Segment Start: Study material

Lemma unshare_leaks_nsproxy_witness :
  let '(err, me', s') := ksys_unshare (demo_unshare (- EAGAIN)) CLONE_NEWUSER parent demo_state in
  err = - EAGAIN /\ me' = parent /\ held s' Snsproxy_new = held demo_state Snsproxy_new + 1.
Proof.
  exact (unshare_leaks_nsproxy (demo_unshare (- EAGAIN)) CLONE_NEWUSER parent demo_state 50
    eq_refl eq_refl eq_refl eq_refl eq_refl ltac:(done)).
Defined.
End ForkDemo.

Segment End: Study material

Type out the full listing again, exactly as given.

Response to this task
Lemma unshare_leaks_nsproxy_witness :
  let '(err, me', s') := ksys_unshare (demo_unshare (- EAGAIN)) CLONE_NEWUSER parent demo_state in
  err = - EAGAIN /\ me' = parent /\ held s' Snsproxy_new = held demo_state Snsproxy_new + 1.
Proof.
  exact (unshare_leaks_nsproxy (demo_unshare (- EAGAIN)) CLONE_NEWUSER parent demo_state 50
    eq_refl eq_refl eq_refl eq_refl eq_refl ltac:(done)).
Defined.
End ForkDemo.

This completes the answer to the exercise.